For every line of the records below that holds "assert", add one. Give only the final total.

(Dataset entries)
______

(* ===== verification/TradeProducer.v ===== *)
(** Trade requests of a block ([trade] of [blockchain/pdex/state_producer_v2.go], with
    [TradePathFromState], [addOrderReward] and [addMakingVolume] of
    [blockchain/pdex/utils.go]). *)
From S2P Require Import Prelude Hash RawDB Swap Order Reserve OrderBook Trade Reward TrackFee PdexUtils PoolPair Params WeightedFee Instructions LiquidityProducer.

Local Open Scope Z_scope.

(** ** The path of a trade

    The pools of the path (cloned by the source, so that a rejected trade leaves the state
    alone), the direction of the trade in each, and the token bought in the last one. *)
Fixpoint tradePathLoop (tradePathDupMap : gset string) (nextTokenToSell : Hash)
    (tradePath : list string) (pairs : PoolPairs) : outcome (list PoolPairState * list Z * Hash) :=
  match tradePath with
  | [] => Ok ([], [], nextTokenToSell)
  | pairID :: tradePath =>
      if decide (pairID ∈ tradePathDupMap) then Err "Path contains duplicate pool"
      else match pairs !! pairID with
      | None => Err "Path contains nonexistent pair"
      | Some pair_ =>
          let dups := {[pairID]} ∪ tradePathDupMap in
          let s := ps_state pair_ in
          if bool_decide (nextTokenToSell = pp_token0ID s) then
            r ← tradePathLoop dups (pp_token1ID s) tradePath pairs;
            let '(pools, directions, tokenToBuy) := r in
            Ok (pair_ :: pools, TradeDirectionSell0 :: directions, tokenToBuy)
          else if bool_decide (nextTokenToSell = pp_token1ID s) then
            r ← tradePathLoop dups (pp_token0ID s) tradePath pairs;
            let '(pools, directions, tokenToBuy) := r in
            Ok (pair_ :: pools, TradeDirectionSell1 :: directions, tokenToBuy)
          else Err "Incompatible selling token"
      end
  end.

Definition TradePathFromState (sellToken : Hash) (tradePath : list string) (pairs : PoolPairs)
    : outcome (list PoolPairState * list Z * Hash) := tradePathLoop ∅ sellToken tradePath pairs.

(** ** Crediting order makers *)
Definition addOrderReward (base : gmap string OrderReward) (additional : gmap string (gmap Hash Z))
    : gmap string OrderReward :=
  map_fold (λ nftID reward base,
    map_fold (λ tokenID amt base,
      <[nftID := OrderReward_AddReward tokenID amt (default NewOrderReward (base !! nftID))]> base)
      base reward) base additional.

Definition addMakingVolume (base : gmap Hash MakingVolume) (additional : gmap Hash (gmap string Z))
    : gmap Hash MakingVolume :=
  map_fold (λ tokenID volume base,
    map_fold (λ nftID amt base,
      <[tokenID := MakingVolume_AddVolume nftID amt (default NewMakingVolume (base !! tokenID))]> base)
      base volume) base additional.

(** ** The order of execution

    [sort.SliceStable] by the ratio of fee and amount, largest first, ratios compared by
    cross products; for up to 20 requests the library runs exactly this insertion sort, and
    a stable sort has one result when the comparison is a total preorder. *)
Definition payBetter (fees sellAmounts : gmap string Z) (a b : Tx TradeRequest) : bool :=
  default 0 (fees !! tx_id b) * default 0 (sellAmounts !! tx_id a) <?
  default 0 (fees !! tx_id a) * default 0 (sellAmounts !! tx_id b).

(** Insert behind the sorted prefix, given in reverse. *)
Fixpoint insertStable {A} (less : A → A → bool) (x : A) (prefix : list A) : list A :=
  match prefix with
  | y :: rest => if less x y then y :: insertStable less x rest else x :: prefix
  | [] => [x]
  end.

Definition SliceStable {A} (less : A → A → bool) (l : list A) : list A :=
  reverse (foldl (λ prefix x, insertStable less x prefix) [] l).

______

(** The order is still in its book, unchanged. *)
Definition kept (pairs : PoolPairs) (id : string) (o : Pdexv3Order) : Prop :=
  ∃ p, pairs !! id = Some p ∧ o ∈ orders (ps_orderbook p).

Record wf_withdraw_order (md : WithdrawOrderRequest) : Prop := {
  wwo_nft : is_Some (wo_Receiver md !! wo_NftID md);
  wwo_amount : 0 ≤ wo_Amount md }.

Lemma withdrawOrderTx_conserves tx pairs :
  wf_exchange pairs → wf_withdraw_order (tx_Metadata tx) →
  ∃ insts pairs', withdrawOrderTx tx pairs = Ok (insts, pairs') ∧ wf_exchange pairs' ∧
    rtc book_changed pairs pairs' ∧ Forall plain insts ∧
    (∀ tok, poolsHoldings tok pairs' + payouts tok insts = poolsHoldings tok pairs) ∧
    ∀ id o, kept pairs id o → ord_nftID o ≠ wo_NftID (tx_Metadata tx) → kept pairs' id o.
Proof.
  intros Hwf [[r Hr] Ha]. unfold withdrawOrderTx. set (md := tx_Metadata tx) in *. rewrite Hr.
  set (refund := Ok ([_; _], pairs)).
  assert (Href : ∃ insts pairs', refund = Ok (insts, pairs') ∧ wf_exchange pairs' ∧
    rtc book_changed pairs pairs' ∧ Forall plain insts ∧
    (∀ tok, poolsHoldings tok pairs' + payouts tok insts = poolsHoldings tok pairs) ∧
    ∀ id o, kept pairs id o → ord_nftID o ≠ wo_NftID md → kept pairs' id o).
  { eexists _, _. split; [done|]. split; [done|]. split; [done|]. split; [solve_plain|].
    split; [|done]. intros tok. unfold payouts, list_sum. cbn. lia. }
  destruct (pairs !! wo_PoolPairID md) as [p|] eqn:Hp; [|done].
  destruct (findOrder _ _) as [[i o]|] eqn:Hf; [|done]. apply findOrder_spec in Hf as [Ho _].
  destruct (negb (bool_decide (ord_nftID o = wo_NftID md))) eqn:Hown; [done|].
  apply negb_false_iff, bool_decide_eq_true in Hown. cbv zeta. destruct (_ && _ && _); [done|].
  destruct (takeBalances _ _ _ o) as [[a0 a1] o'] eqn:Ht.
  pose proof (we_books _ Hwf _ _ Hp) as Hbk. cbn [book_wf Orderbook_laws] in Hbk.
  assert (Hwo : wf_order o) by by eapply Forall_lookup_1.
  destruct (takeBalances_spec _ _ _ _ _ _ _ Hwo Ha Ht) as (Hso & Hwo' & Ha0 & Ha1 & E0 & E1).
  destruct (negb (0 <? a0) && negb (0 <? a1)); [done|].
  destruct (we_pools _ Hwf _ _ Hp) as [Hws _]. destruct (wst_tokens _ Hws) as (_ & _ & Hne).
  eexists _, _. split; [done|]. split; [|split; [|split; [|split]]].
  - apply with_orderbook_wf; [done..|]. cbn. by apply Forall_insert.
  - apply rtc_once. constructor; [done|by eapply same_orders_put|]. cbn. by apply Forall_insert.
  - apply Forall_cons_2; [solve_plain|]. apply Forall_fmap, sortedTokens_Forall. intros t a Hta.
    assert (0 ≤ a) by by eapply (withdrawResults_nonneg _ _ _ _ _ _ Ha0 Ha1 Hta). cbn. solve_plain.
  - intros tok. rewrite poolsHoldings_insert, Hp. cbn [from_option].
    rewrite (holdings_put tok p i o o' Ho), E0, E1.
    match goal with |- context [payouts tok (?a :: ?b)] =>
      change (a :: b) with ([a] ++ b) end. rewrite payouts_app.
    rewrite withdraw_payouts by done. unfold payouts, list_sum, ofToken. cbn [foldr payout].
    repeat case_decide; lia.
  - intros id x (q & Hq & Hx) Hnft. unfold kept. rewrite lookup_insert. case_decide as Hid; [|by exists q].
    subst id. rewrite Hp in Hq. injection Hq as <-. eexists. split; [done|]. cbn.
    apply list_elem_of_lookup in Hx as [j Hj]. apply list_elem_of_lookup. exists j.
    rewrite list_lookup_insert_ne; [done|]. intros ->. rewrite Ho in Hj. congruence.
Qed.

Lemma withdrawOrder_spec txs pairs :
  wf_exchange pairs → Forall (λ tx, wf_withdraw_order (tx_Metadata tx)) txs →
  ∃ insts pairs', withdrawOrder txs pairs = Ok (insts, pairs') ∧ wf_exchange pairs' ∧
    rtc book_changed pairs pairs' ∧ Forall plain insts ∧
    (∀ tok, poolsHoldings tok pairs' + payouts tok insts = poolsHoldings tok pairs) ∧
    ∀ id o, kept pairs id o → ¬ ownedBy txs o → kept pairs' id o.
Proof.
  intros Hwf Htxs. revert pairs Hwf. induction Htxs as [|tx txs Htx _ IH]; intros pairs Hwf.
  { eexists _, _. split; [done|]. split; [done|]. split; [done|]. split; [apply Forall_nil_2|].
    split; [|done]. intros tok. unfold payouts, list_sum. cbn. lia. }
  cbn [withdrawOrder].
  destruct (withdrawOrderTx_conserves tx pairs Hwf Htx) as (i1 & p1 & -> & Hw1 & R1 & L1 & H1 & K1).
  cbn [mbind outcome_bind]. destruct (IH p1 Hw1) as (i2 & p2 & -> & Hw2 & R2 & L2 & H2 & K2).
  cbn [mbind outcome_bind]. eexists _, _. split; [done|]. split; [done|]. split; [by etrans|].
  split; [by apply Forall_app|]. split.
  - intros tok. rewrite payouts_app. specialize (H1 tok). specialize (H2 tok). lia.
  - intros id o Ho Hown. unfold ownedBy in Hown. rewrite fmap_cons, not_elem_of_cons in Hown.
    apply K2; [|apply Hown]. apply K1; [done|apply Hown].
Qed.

______

## Answer box
3